The same can be said for the wonderful iBook. The other day at my local CompUSA I was browsing when a couple saw an iBook on display. After a few comments one said, "That looks really nice." The other responded, "Well, they did a good job of marketing." "What," I thought, "marketing? Those colors, textures, shapes and sounds are not just marketing, but hooks into universal aspects of human nature designed to inspire lust." "Commercial society," I said to myself, "what a pox on humanity." Yes indeed, PC users just don't get it. (I'll have more to say on this in a moment and in later columns.)

But what of Graphite? Few normal people want to bite into a stone! But from comments I have read lust can be expressed and inspired in many ways. Read the posts or listen to people who have just received a G4. "I just wanted to touch it," is a standard example, as is, "I can't take my eyes off it." "I have been by its side ever since it arrived." These are actual comments I have noticed in forums! Go to the G4 Forum on MacNN and read some of the posts and notice how people talk about the G4 (philosophers are disposed to pick up on things like how language is used). Expressions of lust pure and simple. One person even spoke of "technolust" in a post. Indeed, the G4s have a high lust factor.

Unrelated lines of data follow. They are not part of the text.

Lemma encode_ok d raw :
  encode d = Ok raw <->
  check (JObj d) 0 = Ok tt /\ canonicalize (JObj d) = Ok raw /\ (N.of_nat (length raw) <= MAX_BYTES)%N.
Proof.
  unfold encode. rewrite try_except_raise_ok. split.
  - intros H. inv_ok. repeat match goal with u : unit |- _ => destruct u end.
    split_and!; [done|done|by apply N.ltb_ge].
  - intros (H1 & H2 & H3). apply (bind_pass _ _ tt); [done|]. apply (bind_pass _ _ raw); [done|].
    apply guard_pass; [by apply N.ltb_ge|done].
Qed.

(** The object whose keys are sorted throughout. *)
Definition norm_dict (d : dict) : dict :=
  sort_by (fun kv => key16 kv.1) (map (fun kv => (kv.1, norm kv.2)) d).
Lemma norm_dict_obj d : norm (JObj d) = JObj (norm_dict d).
Proof. reflexivity. Qed.
Lemma norm_dict_perm d : norm_dict d ≡ₚ map (fun kv => (kv.1, norm kv.2)) d.
Proof. apply sort_by_perm. Qed.

Lemma norm_dict_NoDup (d : dict) : NoDup d.*1 -> NoDup (norm_dict d).*1.
Proof. intros. unfold norm_dict. rewrite sort_by_perm. by rewrite map_norm_keys. Qed.

Lemma dget_norm_dict k (d : dict) : NoDup d.*1 -> dget k (norm_dict d) = norm <$> dget k d.
Proof.
  intros Hnd. rewrite (dget_perm k _ (map (fun kv => (kv.1, norm kv.2)) d)).
  - clear Hnd. induction d as [|[k1 v1] d IH]; simpl; [done|]. by case_bool_decide.
  - by apply norm_dict_NoDup.
  - apply norm_dict_perm.
Qed.

Lemma dkeys_norm_dict (d : dict) : NoDup d.*1 -> dkeys (norm_dict d) = dkeys d.
Proof.
  intros Hnd. apply dkeys_eq. intros k. rewrite dget_norm_dict by done. apply fmap_is_Some.
Qed.

Lemma encode_norm d raw :
  wf_json (JObj d) -> encode d = Ok raw -> encode (norm_dict d) = Ok raw.
Proof.
  intros Hwf. rewrite !encode_ok, <-norm_dict_obj, check_norm. intros (? & Hc & ?). split_and!; try done.
  by apply (canonicalize_equiv (JObj d)); [apply json_equiv_norm|..].
Qed.

Lemma decode_encode `{F : FloatText} d raw :
  wf_json (JObj d) -> encode d = Ok raw -> decode raw = Ok (norm_dict d).
Proof.
  intros Hwf He. pose proof (encode_norm _ _ Hwf He) as Hn. apply encode_ok in He as (_ & Hc & Hl).
  apply canonicalize_ok in Hc as (s & Hs & Hu). unfold decode.
  apply guard_pass; [by apply N.ltb_ge|]. apply try_except_raise_ok.
  apply (bind_pass _ _ s); [by rewrite (utf8_decode_encode _ _ Hu)|].
  apply (bind_pass _ _ (norm (JObj d))).
  { apply loads_hook_serialize; [|done..]. intros kvs Hk. by apply _object_complete. }
  rewrite norm_dict_obj. by apply (bind_pass _ _ raw).
Qed.

(** The only error of the codec. *)
Lemma check_err v n e : check v n = Err e -> e = _fail.
Proof.
  revert n e. induction v as [| | | | |l IH|kvs IH] using json_ind_strong; intros n e; cbn [check];
    intros [H|([] & _ & H)]%bind_err; try (by apply raise_if_err in H as [_ ->]); try done.
  - induction IH as [|x l Hx _ IHl]; [done|]. apply bind_err in H as [H|(? & _ & H)]; eauto.
  - induction IH as [|kv kvs Hx _ IHl]; [done|]. apply bind_err in H as [H|(? & _ & H)]; eauto.
Qed.

Lemma canonicalize_caught v e : canonicalize v = Err e -> is_encode_error e = true \/ e = _fail.
Proof.
  intros He. destruct (no_float v) eqn:Hn.
  - left. unfold is_encode_error. rewrite (canonicalize_value_error _ _ Hn He). by rewrite orb_true_r.
  - left. assert (is_py TypeError e = true \/ is_value_error e = true) as [H|H];
      [|unfold is_encode_error; by rewrite H|unfold is_encode_error; by rewrite H, orb_true_r].
    by apply canonicalize_error_kind in He.
Qed.
Lemma encode_err d e : encode d = Err e -> e = _fail.
Proof.
  unfold encode, try_except. intros H. case_match eqn:E; [done|].
  assert (is_encode_error e0 = true \/ e0 = _fail) as Hk.
  { apply bind_err in E as [E|(? & _ & E)]; [right; by eapply check_err|].
    apply bind_err in E as [E|(? & _ & E)]; [by eapply canonicalize_caught|].
    apply bind_err in E as [E|(? & _ & E)]; [right; by apply raise_if_err in E as [_ ->]|done]. }
  destruct Hk as [Hk| ->]; [rewrite Hk in H|simpl in H]; by injection H as <-.
Qed.
End codec_laws.

(** ** Keys, errors *)
Section key_laws.
Context `{C : Crypto, F : FloatText, T : FloatTime}.

Lemma _hex_ok v n b : _hex v n = Ok b <-> v = JStr (hex b) /\ length b = n.
Proof.
  unfold _hex. split.
  - destruct v as [| | | |s| |]; try done. intros H. inv_ok. bool_to_prop.
    match goal with H : Nat.eqb (length b) n = true |- _ => apply Nat.eqb_eq in H end.
    split; [congruence|done].
  - intros [-> <-]. apply guard_pass; [rewrite length_hex, Nat.mul_comm, Nat.eqb_refl; done|].
    apply (bind_pass _ _ b); [by rewrite fromhex_hex|].
    apply guard_pass; [by rewrite Nat.eqb_refl, bool_decide_true|done].
Qed.

Lemma _hex_err v n e : _hex v n = Err e -> e = _fail.
Proof.
  unfold _hex. destruct v as [| | | |s| |]; try (by intros [= <-]).
  intros [H|(? & _ & H)]%bind_err; [by apply raise_if_err in H as [_ ->]|].
  apply bind_err in H as [H|(? & _ & H)].
  - destruct (fromhex s); [done|]. by injection H as <-.
  - apply bind_err in H as [H|(? & _ & H)]; [by apply raise_if_err in H as [_ ->]|done].
Qed.

Lemma response_mac_ok key d m :
  _mac key d = Ok m <->
  exists message, encode d = Ok message /\ m = hex (hmac_sha256 key (STATEMENT_LABEL ++ message)).
Proof.
  unfold _mac. rewrite bind_ok. split; intros (x & Hx & H); exists x; (split; [done|]).
  - by apply ok_inj in H.
  - by subst.
Qed.
Lemma _mac_err key d e : _mac key d = Err e -> e = _fail.
Proof. unfold _mac. intros [H|(? & _ & H)]%bind_err; [by apply encode_err in H|done]. Qed.

(** The session key: the shared secret under the request's digest. *)
Lemma _key_ok `{!CryptoLaws C} private other request shared :
  x_exchange private (x_public other) = Ok shared ->
  _key private (JStr (x_public_hex other)) (sha256_hex request) =
  Ok (hkdf_sha256 (Some (sha256 request)) KEY_INFO shared).
Proof.
  intros Hx. unfold _key. apply (bind_pass _ _ shared).
  - apply try_except_raise_ok. apply (bind_pass _ _ (x_public other)).
    { apply _hex_ok. split; [done|apply x_public_length]. }
    apply (bind_pass _ _ tt); [by rewrite x_load_public_ok by apply x_public_length|].
    by rewrite Hx.
  - unfold sha256_hex. by rewrite fromhex_hex.
Qed.

Lemma check_deadline_ok p clock u :
  _check_deadline p clock = Ok u <->
  exists now, clock = Ok now /\ isfinite now = true /\ fle (_started p) now = true /\
    flt now (_deadline p) = true.
Proof.
  unfold _check_deadline. rewrite try_except_raise_ok, bind_ok. setoid_rewrite raise_if_ok.
  f_equiv. intros now. split; [intros [? H]; bool_to_prop; auto|].
  intros (-> & -> & -> & ->). done.
Qed.
Lemma check_deadline_err p clock e : _check_deadline p clock = Err e -> e = _fail.
Proof. unfold _check_deadline, try_except. case_match; [done|]. by intros [= <-]. Qed.

Lemma parse_number_err s e : parse_number s = Err e -> is_value_error e = true.
Proof.
  unfold parse_number. intros H. destruct (match s with [] => (false, s) | _ => _ end) as [neg s1].
  destruct (scan_int_part s1) as [[ds r']|]; [|by injection H as <-].
  destruct (scan_frac r') as [fr r1], (scan_exp r1) as [ex r2]. destruct (fr ++ ex); [|done].
  destruct (Nat.ltb _ _); [by injection H as <-|done].
Qed.
Lemma parse_literal_err s e : parse_literal s = Err e -> is_value_error e = true.
Proof. unfold parse_literal. intros H. repeat (case_match; try done). by eapply parse_number_err. Qed.

(** Any failure of [decode] is the one error. *)
Lemma parse_value_err fuel :
  (forall s e, parse_value _object fuel s = Err e ->
     is_value_error e = true \/ is_py RecursionError e = true \/ e = _fail) /\
  (forall s e, parse_members _object fuel s = Err e ->
     is_value_error e = true \/ is_py RecursionError e = true \/ e = _fail) /\
  (forall s e, parse_elements _object fuel s = Err e ->
     is_value_error e = true \/ is_py RecursionError e = true \/ e = _fail).
Proof.
  assert (forall acc kvs e, object_pairs acc kvs = Err e -> e = _fail) as Hobj.
  { intros acc kvs e. revert acc. induction kvs as [|[k x] kvs IH]; intros acc; [done|].
    intros [H|(? & _ & H)]%bind_err; [by apply raise_if_err in H as [_ ->]|by eapply IH]. }
  induction fuel as [|fuel (IHv & IHm & IHe)].
  { split_and!; intros s e; cbn; intros [= <-]; auto. }
  split_and!; intros s e.
  - cbn [parse_value]. destruct s as [|c r]; [intros [= <-]; auto|].
    destruct (c =? 34)%N.
    { intros [H|([] & _ & H)]%bind_err; [apply or_raise_err in H as [_ ->]; auto|done]. }
    destruct (c =? 123)%N.
    { destruct (skip_ws r) as [|c1 r1]; [intros [= <-]; auto|]. destruct (c1 =? 125)%N; [done|].
      intros [H|([kvs rest] & _ & H)]%bind_err; [by eapply IHm|].
      apply bind_err in H as [H|(? & _ & H)]; [right; right; by eapply Hobj|done]. }
    destruct (c =? 91)%N.
    { destruct (skip_ws r) as [|c1 r1]; [intros [= <-]; auto|]. destruct (c1 =? 93)%N; [done|].
      intros [H|([] & _ & H)]%bind_err; [by eapply IHe|done]. }
    intros H%parse_literal_err. auto.
  - cbn [parse_members]. intros [H|(r & _ & H)]%bind_err.
    { unfold expect in H. repeat case_match; simplify_eq; auto. }
    apply bind_err in H as [H|([k r1] & _ & H)]; [apply or_raise_err in H as [_ ->]; auto|].
    apply bind_err in H as [H|(r2 & _ & H)].
    { unfold expect in H. repeat case_match; simplify_eq; auto. }
    apply bind_err in H as [H|([v r3] & _ & H)]; [by eapply IHv|].
    destruct (skip_ws r3) as [|c r4]; [injection H as <-; auto|]. destruct (c =? 125)%N; [done|].
    destruct (c =? 44)%N; [|injection H as <-; auto].
    apply bind_err in H as [H|([] & _ & H)]; [by eapply IHm|done].
  - cbn [parse_elements]. intros [H|([v r3] & _ & H)]%bind_err; [by eapply IHv|].
    destruct (skip_ws r3) as [|c r4]; [injection H as <-; auto|]. destruct (c =? 93)%N; [done|].
    destruct (c =? 44)%N; [|injection H as <-; auto].
    apply bind_err in H as [H|([] & _ & H)]; [by eapply IHe|done].
Qed.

The moral here is simple: The fruity Mac, the new machines, the colors and textures which have found their way into so much of culture, are not merely marketing. They take us back to the original Apple vision. They produce the kind of lust in us which Jobs and the Woz must have felt when they first starting thinking of the concept of a "personal computer," when they and only they realized the potential of Alan Turing's simple machine. In a sense, we are experiencing those intoxicating first few years of the computer industry when we experience applelust.

Speaking the Unspeakable

When I took a Blueberry iBook to the philosophy department I teach at, the first comments were not, "How fast is it?," or "It looks like a toy," let alone "It's a girlie machine." No, they were all expressions of lust: "it's beautiful," was standard, but lust, a certain kind of ineffable lust, something these academics could not put into words, was also expressed. "Ooohh," "Aaah," "Wow," and other primitive responses were also common. There was also an almost reflexive kind of touching, as though it was satin. All expressions of lust. When we bought an original iMac for my parents, my father's first comment was revealing; "It's the best looking computer I've seen." Lust. Now go to any CompUSA or Apple reseller and watch people as they first come upon a Mac (besides PC-herd-following-lemmings). I saw this over and over when I did Apple Demo Days. The first utterances are not linguistic, but primitive ones like those just mentioned. Not really grunts, but more signs of satisfaction. There is something primitive about our response to these things, these machines. Only then do we get around to asking "technical questions." People first say "Oh . . wow," and reach out to touch them, and only then ask, "How much RAM does it comes with?" When true lust is inspired, when form, beauty, texture and color attaches itself to our nature, our first response is nonlinguistic. That is what we at Applelust.com are about. It is what Apple is about and Steve Jobs knows it.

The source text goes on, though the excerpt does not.